Re: Trivial patch reducing fp mults in pango-cairo



On Mon, 2006-12-11 at 12:56 -0800, Daniel Amelang wrote:
> Assuming we're only talking about pangocairo for the moment, no. Since
> Behdad made glyph_extents pretty much go away entirely, now there is
> only one place in pangocairo that is responsible for FP burn (in all
> the test cases that I've seen): the loop in
> pango_cairo_renderer_draw_glyphs. For each glyph, this statement is
> executed (for both x and y):
> 
> double cx = crenderer->x_offset +
>   (double)(x + x_position + gi->geometry.x_offset) / PANGO_SCALE;
> 
> Which produces a int->double conversion (slow), a double multiply [1]
> (very slow) and a double add (very slow).
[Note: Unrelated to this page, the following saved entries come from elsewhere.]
Definition encoder_stream_new : EncoderStream := mkEncoderStream [] 0.
Definition write_stream_type (s : EncoderStream) : EncoderStream :=
  mkEncoderStream (send_buffer s ++ [0x02]) (max_table_capacity s).
Definition set_max_table_capacity (s : EncoderStream) (capacity : Z) : EncoderStream :=
  mkEncoderStream (send_buffer s) capacity.

Definition encode_set_capacity (s : EncoderStream) (capacity : Z)
    : EncoderStream * result QpackError unit :=
  if max_table_capacity s =? 0 then (s, Err DynamicTableDisabled)
  else if max_table_capacity s <? capacity then (s, Err CapacityExceeded)
  else (mkEncoderStream (encode_integer_to_vec (send_buffer s) capacity 5 0x20)
          (max_table_capacity s), Ok tt).

Definition encode_insert_with_name_ref (s : EncoderStream) (is_static : bool) (name_index : Z)
    (value : bytes) : EncoderStream * result QpackError unit :=
  if max_table_capacity s =? 0 then (s, Err DynamicTableDisabled)
  else
    let prefix := if is_static then 0xc0 else 0x80 in
    let buf := encode_integer_to_vec (send_buffer s) name_index 6 prefix in
    (mkEncoderStream (push_string buf value) (max_table_capacity s), Ok tt).

Definition encode_insert_with_literal_name (s : EncoderStream) (name value : bytes)
    : EncoderStream * result QpackError unit :=
  if max_table_capacity s =? 0 then (s, Err DynamicTableDisabled)
  else
    let buf := push_string_with_prefix (send_buffer s) name 5 0x40 in
    (mkEncoderStream (push_string buf value) (max_table_capacity s), Ok tt).

Definition encode_duplicate (s : EncoderStream) (relative_index : Z)
    : EncoderStream * result QpackError unit :=
  if max_table_capacity s =? 0 then (s, Err DynamicTableDisabled)
  else (mkEncoderStream (encode_integer_to_vec (send_buffer s) relative_index 5 0x00)
          (max_table_capacity s), Ok tt).

(** The call that sends an instruction. *)
Definition encode_instruction (s : EncoderStream) (i : EncoderInstruction)
    : EncoderStream * result QpackError unit :=
  match i with
  | SetDynamicTableCapacity c => encode_set_capacity s c
  | InsertWithNameReference st k v => encode_insert_with_name_ref s st k v
  | InsertWithLiteralName n v => encode_insert_with_literal_name s n v
  | Duplicate k => encode_duplicate s k
  end.

(** [consume_data], the same code in decoder_stream.rs. *)
Definition consume_buffer (buf : bytes) (n : Z) : bytes :=
  if len buf <=? n then [] else drop_z n buf.
Definition consume_data (s : EncoderStream) (n : Z) : EncoderStream :=
  mkEncoderStream (consume_buffer (send_buffer s) n) (max_table_capacity s).

(** ** Receiver *)
Record EncoderStreamReceiver := mkReceiver { recv_buffer : bytes; recv_max_table_capacity : Z }.

Definition receiver_new : EncoderStreamReceiver := mkReceiver [] 0.
Definition receiver_set_max_table_capacity (r : EncoderStreamReceiver) (capacity : Z) :=
  mkReceiver (recv_buffer r) capacity.

Definition receive (r : EncoderStreamReceiver) (data : bytes) : EncoderStreamReceiver :=
  mkReceiver (recv_buffer r ++ data) (recv_max_table_capacity r).

(** [self.recv_buffer.drain(..consumed)]. *)
Definition drain (r : EncoderStreamReceiver) (consumed : Z) : EncoderStreamReceiver :=
  mkReceiver (drop_z consumed (recv_buffer r)) (recv_max_table_capacity r).

(** What a decoding step leaves: the receiver, the table and the result. *)
Definition step_result : Type :=
  EncoderStreamReceiver * DynamicTable * result QpackError (option EncoderInstruction).

Definition decode_set_capacity (r : EncoderStreamReceiver) (t : DynamicTable) : step_result :=
  match decode_integer (recv_buffer r) 5 with
  | Err e => (r, t, Err e)
  | Ok (capacity, consumed) =>
    if recv_max_table_capacity r <? capacity then (r, t, Err DecodeFailed)
    else (drain r consumed, set_capacity t capacity, Ok (Some (SetDynamicTableCapacity capacity)))
  end.

Definition decode_insert_with_name_ref (r : EncoderStreamReceiver) (t : DynamicTable) : step_result :=
  let is_static := negb (Z.land (default 0 (head (recv_buffer r))) 0x40 =? 0) in
  match decode_integer (recv_buffer r) 6 with
  | Err e => (r, t, Err e)
  | Ok (name_index, consumed) =>
    match decode_string (drop_z consumed (recv_buffer r)) with
    | Err e => (r, t, Err e)
    | Ok (value, value_len) =>
      let consumed := consumed + value_len in
      let name := if is_static then option_map name (get_static_entry name_index)
                  else option_map entry_name (get_by_relative_index_encoder t name_index) in
      match name with
      | None => (r, t, Err (InvalidIndex name_index))
      | Some n =>
        match insert t n value with
        | (t', None) => (drain r consumed, t', Err DecodeFailed)
        | (t', Some _) =>
          (drain r consumed, t', Ok (Some (InsertWithNameReference is_static name_index value)))
        end
      end
    end
  end.

Definition decode_insert_with_literal_name (r : EncoderStreamReceiver) (t : DynamicTable) : step_result :=
  match decode_string_with_prefix (recv_buffer r) 5 with
  | Err e => (r, t, Err e)
  | Ok (n, consumed) =>
    match decode_string (drop_z consumed (recv_buffer r)) with
    | Err e => (r, t, Err e)
    | Ok (v, value_len) =>
      let consumed := consumed + value_len in
      match insert t n v with
      | (t', None) => (drain r consumed, t', Err DecodeFailed)
      | (t', Some _) => (drain r consumed, t', Ok (Some (InsertWithLiteralName n v)))
      end
    end
  end.

Definition decode_duplicate (r : EncoderStreamReceiver) (t : DynamicTable) : step_result :=
  match decode_integer (recv_buffer r) 5 with
  | Err e => (r, t, Err e)
  | Ok (relative_index, consumed) =>
    match duplicate t relative_index with
    | (t', None) => (drain r consumed, t', Err (InvalidIndex relative_index))
    | (t', Some _) => (drain r consumed, t', Ok (Some (Duplicate relative_index)))
    end
  end.

(** The dispatch of [process] on the first byte. *)
Definition decode_one (first : Z) (r : EncoderStreamReceiver) (t : DynamicTable) : step_result :=
  if negb (Z.land first 0x80 =? 0) then decode_insert_with_name_ref r t
  else if negb (Z.land first 0x40 =? 0) then decode_insert_with_literal_name r t
  else if negb (Z.land first 0x20 =? 0) then decode_set_capacity r t
  else decode_duplicate r t.

(** [process]: a partial instruction is not an error. *)
Definition process (r : EncoderStreamReceiver) (t : DynamicTable) : step_result :=
  match recv_buffer r with
  | [] => (r, t, Ok None)
  | first :: _ =>
    match decode_one first r t with
    | (r', t', Err BufferTooShort) => (r', t', Ok None)
    | other => other
    end
  end.

(** The [while let Some(_) = process(..)?] loop of [Connection::process_encoder_stream].
    Every instruction takes at least one byte, so one unit of fuel per byte is enough. *)
Fixpoint process_loop (fuel : nat) (r : EncoderStreamReceiver) (t : DynamicTable)
    : EncoderStreamReceiver * DynamicTable * result QpackError (list EncoderInstruction) :=
  match process r t with
  | (r', t', Ok None) => (r', t', Ok [])
  | (r', t', Err e) => (r', t', Err e)
  | (r', t', Ok (Some i)) =>
    match fuel with
    | O => (r', t', Ok [i])
    | S fuel' =>
      let '(r'', t'', res) := process_loop fuel' r' t' in
      (r'', t'', cons i <$> res)
    end
  end.
Definition process_all (r : EncoderStreamReceiver) (t : DynamicTable) :=
  process_loop (length (recv_buffer r)) r t.

(** ** The instruction format and what an instruction does *)
Definition instruction_bytes (i : EncoderInstruction) : bytes :=
  match i with
  | SetDynamicTableCapacity c => integer_bytes c 5 0x20
  | InsertWithNameReference st k v =>
    integer_bytes k 6 (if st then 0xc0 else 0x80) ++ string_bytes v 7 0x00 true
  | InsertWithLiteralName n v => string_bytes n 5 0x40 true ++ string_bytes v 7 0x00 true
  | Duplicate k => integer_bytes k 5 0x00
  end.

Definition instruction_ok (i : EncoderInstruction) : Prop :=
  match i with
  | SetDynamicTableCapacity c => varint_ok c
  | InsertWithNameReference _ k v => varint_ok k /\ string_ok v
  | InsertWithLiteralName n v => string_ok n /\ string_ok v
  | Duplicate k => varint_ok k
  end.

(** The parser of one instruction, apart from its effect. *)
Definition parse_instruction (buf : bytes) : result QpackError (EncoderInstruction * Z) :=
  match buf with
  | [] => Err BufferTooShort
  | first :: _ =>
    if negb (Z.land first 0x80 =? 0) then
      '(k, n) ← decode_integer buf 6;
      '(v, m) ← decode_string (drop_z n buf);
      Ok (InsertWithNameReference (negb (Z.land first 0x40 =? 0)) k v, n + m)
    else if negb (Z.land first 0x40 =? 0) then
      '(nm, n) ← decode_string_with_prefix buf 5;
      '(v, m) ← decode_string (drop_z n buf);
      Ok (InsertWithLiteralName nm v, n + m)
    else if negb (Z.land first 0x20 =? 0) then
      '(c, n) ← decode_integer buf 5; Ok (SetDynamicTableCapacity c, n)
    else '(k, n) ← decode_integer buf 5; Ok (Duplicate k, n)
  end.

(** The name an insertion refers to. *)
Definition name_of (t : DynamicTable) (is_static : bool) (k : Z) : option bytes :=
  if is_static then option_map name (get_static_entry k)
  else option_map entry_name (get_by_relative_index_encoder t k).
Twice for each glyph on
> every expose. The resulting double is later used to populate the x and
> y members (doubles also) of the cairo_glyph_t that is sent to
> cairo_show_glyphs.
> 
> I really think that the above line(s) is responsible for pretty much
> all the __muldf3, __adddf3 and __floatsidf we see here (at the top of
> the profile):
> 
> http://folks.o-hand.com/~jorn/pango-benchmarks/28-pango-1.15.1/pango-cairo.txt
> 
> I have an idea of how to get rid of these FP ops, too, but I've been
> concentrating on cairo at the moment and haven't gotten around to
> coding anything up yet. I'll outline the idea here in case someone
> wants to beat me to it (and so I can refer back to it later when I
> forget :)
> 
> First, we can convert the crenderer offsets to fixed point before we
> enter the loop. This will allow us to eliminate the __adddf3, as the
> result of the (x + x_position + gi->geometry.x_offset) expression is a
> fixed point number anyway (right, Behdad?), so we can just change the
> expression to (x + x_position + gi->geometry.x_offset +
> crenderer_x_offset_fixed).

Yeah kinda.  Instead of changing the crenderer offsets, we can convert
them to fixed out of the loop.  Pango uses 26.6, so it shouldn't be that
bad.  But theoretically speaking, this is going to degrade the valid
range.  So, maybe I'll test and if the optimization works, use a tighter
loop or something.

Another free optimization is to not recompute cy if
gi->geometry.y_offset is zero.


> What's left is the conversion from fixed->double, which can be done
> w/out the __mul or the __floatsidf. Basically, the number of leading
> zeros in the fixed point number can be used to determine the exponent
> value of the target double, and since the number is in fixed point,
> you'll need to use a bias that is adjusted for the size of the
> fractional part of the fixed point number. After shifting the fixed
> point the proper amount (based on the number of leading zeros again),
> you'll have your exponent and mantissa all set to pack into a union.
> Copy the double from the union into the cairo_glyph coordinate, and
> you're done. Need to watch out for some special cases, but I think
> that the approach is sound.

Well, this is kinda hitting the limit.  You are basically rewriting soft
float routines.  First, I'm not sure it's much faster (ok, you can skip
some details, so it's got to be faster), second, you are mostly shifting
time from __mul to library functions.  I'll rather leave these to the
compiler.  Has anyone tested compiling recent pango+cairo with
softfloats on small systems?

> Once that is done, pangocairo should be pretty much FP free for the
> typical code paths that I would expect to see on the 770. On
> timetext.c or the torturer's GtkTextView, I don't think you'll see
> _that_ much improvement (percentage-wise) from this change until you
> get Xan's XRender glyph optimization into cairo, as that is a bigger
> bottleneck ATM, I think.

Yeah, if you compare the overall profiles with pangocairo ones,
pangocairo is taking like less than 5% of the time (possibly much less).
Nothing to be gained here.

> [1] Because the denominator of the divide is a constant, the compiler
> converts it into a multiply, which is faster.
> 
> Dan 
-- 
behdad
http://behdad.org/

"Those who would give up Essential Liberty to purchase a little
 Temporary Safety, deserve neither Liberty nor Safety."